Judging Quality, Strength or Certainty of a body of Evidence includes assessing the confidence one can place in the obtained evidence by transparently evaluating the obtained research (individual studies and across studies) and other evidence applying structured approaches. This may include but is not limited to evidence about baseline risk or burden of disease, the values and preferences, resource use (cost), estimates of effects, and diagnostic test accuracy.


13. Developing Recommendations and Determining their Strength

Developing recommendations focuses on integrating the factors that influence a recommendation using a structured analytic framework, and a transparent and systematic process. Determining the strength of the recommendations refers to judgments about how confident a guideline panel is that the implementation of a recommendation exerts more desirable than undesirable consequences.

15. Use pre-meeting voting and virtual meetings to expedite the decision-making process.

14. Wording of Recommendations and of Considerations of Implementation, Feasibility and Equity

Wording of recommendations refers to choosing syntax and formulations that facilitate understanding and implementation of the recommendations. Such wording is connected to considerations of implementation, feasibility and equity, which refer to the guideline panel’s considerations about how the recommendation will be used and what impact it, may have on the factors described.

16. Finalize the wording of the final recommendations during the panel meeting(s).

15. Reporting and Peer Review

Reporting refers to how a guideline will be made public (e.g. print, online).

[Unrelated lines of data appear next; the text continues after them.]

(* ===== verification/AgentGrade.v ===== *)
(** AgentGrade: the score of the trading agents, its letter and its diagnostics
    (api/services/agents/scoring.py, api/services/agents/grade_analytics.py).

    Values are sorted by a stable insertion sort; on values without NaN every stable sort
    gives its result, and a rank is a position in any order. *)
From S2P Require Import Prelude StateErr PyFloat FloatFacts PyVal PyMath PyPow Config Params Policy Store Execution Lifecycle Scorer Tools.

(** * Scoring (scoring.py) *)

Definition GRADE_THRESHOLDS : list (string * float) :=
  [("A+", 0.90%F); ("A", 0.80%F); ("B", 0.65%F); ("C", 0.50%F); ("D", 0.35%F); ("F", 0.0%F)].

Definition GRADE_SEVERITY : dict (option string) :=
  [("A+", None); ("A", None); ("B", Some "INFO"); ("C", Some "WARNING"); ("D", Some "URGENT"); ("F", Some "CRITICAL")].

Section Scoring.
Context `{CPow}.

(** The positions of the values in ascending order. *)
Definition indexed (values : list float) : list (nat * float) :=
  sort_asc (fun a b => fltb (snd a) (snd b)) (zip (List.seq 0 (length values)) values).

(** [_rank], with [n] the length of the first list. *)
Definition _rank (n : nat) (values : list float) : res (list float) :=
  if (n <? length values)%nat then Raise IndexError
  else
    Ok (fold_left (fun ranks e => <[fst (snd e) := of_Z (Z.of_nat (fst e) + 1)]> ranks)
          (zip (List.seq 0 (length values)) (indexed values)) (replicate n 0.0%F)).

Definition spearman_correlation (xs ys : list float) : res float :=
  let n := zlen xs in
  if n <? 3 then Ok 0.0%F
  else
    let* rank_x := _rank (length xs) xs in
    let* rank_y := _rank (length xs) ys in
    let* squares := res_list (fun d => square (fst d - snd d)%F) (zip rank_x rank_y) in
    let denom := n * (n * n - 1) in
    Ok (if denom =? 0 then 0.0%F else (1.0 - fdiv_nz (6.0 * fsum_left squares) (of_Z denom))%F).

End Scoring.

Fixpoint first_grade (score : float) (l : list (string * float)) : string :=
  match l with
  | [] => "F"
  | (letter, threshold) :: rest => if fleb threshold score then letter else first_grade score rest
  end.

Definition score_to_grade (score : float) : string := first_grade score GRADE_THRESHOLDS.

Definition normalize_ic (raw_ic : float) : float := fdiv_nz (raw_ic + 1.0)%F 2.0%F.

Definition normalize_cost_eff (pnl_per_dollar : float) : float :=
  fmin (fmax (fdiv_nz (pnl_per_dollar + 10.0)%F 20.0%F) 0.0%F) 1.0%F.

(** The weights of accuracy, IC, cost and latency. *)
Record Weights := { w_accuracy : float; w_ic : float; w_cost : float; w_latency : float }.

Definition default_weights : Weights :=
  {| w_accuracy := 0.35%F; w_ic := 0.30%F; w_cost := 0.20%F; w_latency := 0.15%F |}.

Definition compute_weighted_score (accuracy ic_norm cost_norm latency : float) (w : Weights) : float :=
  let raw := (accuracy * w_accuracy w + ic_norm * w_ic w + cost_norm * w_cost w + latency * w_latency w)%F in
  py_round (fmin (fmax raw 0.0%F) 1.0%F) 4.

(** * Self-correction (grade_analytics.py) *)

Definition DEFAULT_ANOMALY_SIGMA : float := 2.0%F.
Definition MIN_BASELINE_SAMPLES : Z := 5.
Definition MIN_TRAJECTORY_SAMPLES : Z := 4.
Definition DECAY_SLOPE_THRESHOLD : float := (-0.02)%F.
Definition IMPROVE_SLOPE_THRESHOLD : float := 0.02%F.
Definition DIRECTION_DROP : string := "negative_drop".
Definition DIRECTION_SPIKE : string := "positive_spike".
Definition DIRECTION_NORMAL : string := "normal".
Definition TREND_IMPROVING : string := "improving".
Definition TREND_STABLE : string := "stable".
Definition TREND_DECAYING : string := "decaying".
Definition GRADE_DIMENSIONS : list string := ["accuracy"; "ic_normalized"; "cost_normalized"; "latency_score"].
Definition _EPSILON : float := 1e-9%F.

Record Anomaly := {
  an_detected : bool;
  an_z_score : float;
  an_direction : string;
  an_mean : float;
  an_std : float;
  an_samples : Z;
}.

Record Trajectory := { tj_slope : float; tj_direction : string; tj_decaying : bool }.

Record SelfCorrection := {
  sf_anomaly : Anomaly;
  sf_trajectory : Trajectory;
  sf_attribution : list (string * float);
  sf_message : string;
}.

Definition _mean (xs : list float) : float := match xs with [] => 0.0%F | _ => mean_of xs end.

Section Analytics.
Context `{CPow}.

Definition _sample_std (xs : list float) (mean : float) : res float :=
  if zlen xs <? 2 then Ok 0.0%F
  else
    let* squares := res_list (fun x => square (x - mean)%F) xs in
    math_sqrt (fmax (fdiv_nz (fsum_left squares) (of_Z (zlen xs - 1))) 0.0%F).

Definition detect_grade_anomaly (baseline_scores : list float) (latest_score sigma : float) (min_samples : Z)
  : res Anomaly :=
  let n := zlen baseline_scores in
  let mean := _mean baseline_scores in
  let* std := _sample_std baseline_scores mean in
  let '(detected, z, direction) :=
    if (min_samples <=? n) && fltb _EPSILON std then
      let z := fdiv_nz (latest_score - mean)%F std in
      if fleb z (- sigma)%F then (true, z, DIRECTION_DROP)
      else if fleb sigma z then (true, z, DIRECTION_SPIKE)
      else (false, z, DIRECTION_NORMAL)
    else (false, 0.0%F, DIRECTION_NORMAL) in
  Ok {| an_detected := detected; an_z_score := py_round z 4; an_direction := direction;
        an_mean := py_round mean 4; an_std := py_round std 4; an_samples := n |}.

(** The change of a dimension against its baseline, where there is one. *)
Definition delta_of (vectors : list (dict float)) (latest : dict float) (dim : string) : list (string * float) :=
  match omap (dget dim) vectors with
  | [] => []
  | base_vals =>
      let x := dget_or dim 0.0%F latest in
      [(dim, py_round ((if is_zero x then 0.0%F else x) - _mean base_vals)%F 4)]
  end.

Definition attribute_anomaly (vectors : list (dict float)) (latest : dict float) : list (string * float) :=
  match vectors with
  | [] => []
  | _ => sort_desc (fun a b => fltb (fabs (snd a)) (fabs (snd b))) (flat_map (delta_of vectors latest) GRADE_DIMENSIONS)
  end.

(** The least-squares slope of the scores over their positions. *)
Definition least_squares (scores : list float) : res float :=
  let xs := offsets (zlen scores) in
  let mean_y := _mean scores in
  let* squares := res_list square xs in
  let denom := fsum_left squares in
  if fleb denom _EPSILON then Ok 0.0%F
  else Ok (fdiv_nz (fsum_left (zip_with (fun x s => x * (s - mean_y))%F xs scores)) denom).

Definition grade_trajectory (scores : list float) : res Trajectory :=
  if zlen scores <? MIN_TRAJECTORY_SAMPLES then
    Ok {| tj_slope := 0.0%F; tj_direction := TREND_STABLE; tj_decaying := false |}
  else
    let* slope := least_squares scores in
    let direction := if fleb slope DECAY_SLOPE_THRESHOLD then TREND_DECAYING
                     else if fleb IMPROVE_SLOPE_THRESHOLD slope then TREND_IMPROVING else TREND_STABLE in
    Ok {| tj_slope := py_round slope 6; tj_direction := direction;
          tj_decaying := String.eqb direction TREND_DECAYING |}.

Definition driver_text (attribution : list (string * float)) : string :=
  match attribution with
  | [] => ""
  | (dim, delta) :: _ => ", driver=" +:+ dim +:+ " Δ" +:+ Fmt.fixed_plus 3 delta
  end.

Definition diagnostic_text (a : Anomaly) (t : Trajectory) (attribution : list (string * float)) : string :=
  "grade " +:+ an_direction a +:+ " z=" +:+ Fmt.fixed_plus 2 (an_z_score a) +:+ " vs μ=" +:+ Fmt.fixed 3 (an_mean a)
  +:+ "±" +:+ Fmt.fixed 3 (an_std a) +:+ " (n=" +:+ pretty (an_samples a) +:+ "); trend=" +:+ tj_direction t
  +:+ " slope=" +:+ Fmt.fixed_plus 4 (tj_slope t) +:+ driver_text attribution.

Definition build_self_correction (baseline_scores : list float) (latest_score : float)
    (baseline_vectors : list (dict float)) (latest_dimensions : dict float) (recent_scores : list float)
  : res SelfCorrection :=
  let* anomaly := detect_grade_anomaly baseline_scores latest_score DEFAULT_ANOMALY_SIGMA MIN_BASELINE_SAMPLES in
  let* trajectory := grade_trajectory recent_scores in
  let attribution := attribute_anomaly baseline_vectors latest_dimensions in
  Ok {| sf_anomaly := anomaly; sf_trajectory := trajectory; sf_attribution := attribution;
        sf_message := diagnostic_text anomaly trajectory attribution |}.

End Analytics.

Definition is_actionable (s : SelfCorrection) : bool :=
  an_detected (sf_anomaly s) && String.eqb (an_direction (sf_anomaly s)) DIRECTION_DROP ||
  tj_decaying (sf_trajectory s).

Definition trajectory_payload (t : Trajectory) : payload :=
  [("slope", VFloat (tj_slope t)); ("direction", VStr (tj_direction t)); ("decaying", VBool (tj_decaying t))].

Definition self_correction_payload (s : SelfCorrection) : payload :=
  let a := sf_anomaly s in
  [("anomaly_detected", VBool (an_detected a)); ("z_score", VFloat (an_z_score a)); ("direction", VStr (an_direction a));
   ("baseline_mean", VFloat (an_mean a)); ("baseline_std", VFloat (an_std a)); ("baseline_samples", VInt (an_samples a));
   ("trajectory", VDict (trajectory_payload (sf_trajectory s)));
   ("attribution", VList (map (fun d => VDict [("dimension", VStr (fst d)); ("delta", VFloat (snd d))]) (sf_attribution s)));
   ("message", VStr (sf_message s))].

Peer review refers to how the guidelines document will be reviewed and how it can be assessed (e.g. for errors), both internally and externally, prior to its publication by stakeholders who were not members of the guideline development group.

17. Define and transparently record the process used when evidence is determined to be limited.

18. Expedited options for internal and external review of the RG should be explored, and if deemed possible, the process should be outlined in the RG.

16. Dissemination and Implementation

Dissemination and implementation focuses on strategies to make relevant groups aware of the guidelines and to enhance their uptake (e.g. publications and tools such as mobile applications).

19. RG implementation strategy should reflect the scope of the PICO.

20. RGs should outline and address any potential obstacles to implementation.

17. Evaluation and Use

Evaluation and use refers to formal and informal strategies that allow judgments about: evaluation of the guidelines as a process and product; evaluation of the use and/or uptake; and evaluation of impact and whether or not the guideline leads to improvement in patient or population health or other consequences.


18. Updating

Updating refers to how and when a guideline requires revision because of changes in the evidence or other factors that influence recommendations.

21. When developing an interim guideline, the date for when the RG or full PG will be conducted should be defined. If developing an RG, the date for when the full PG will be conducted should be defined.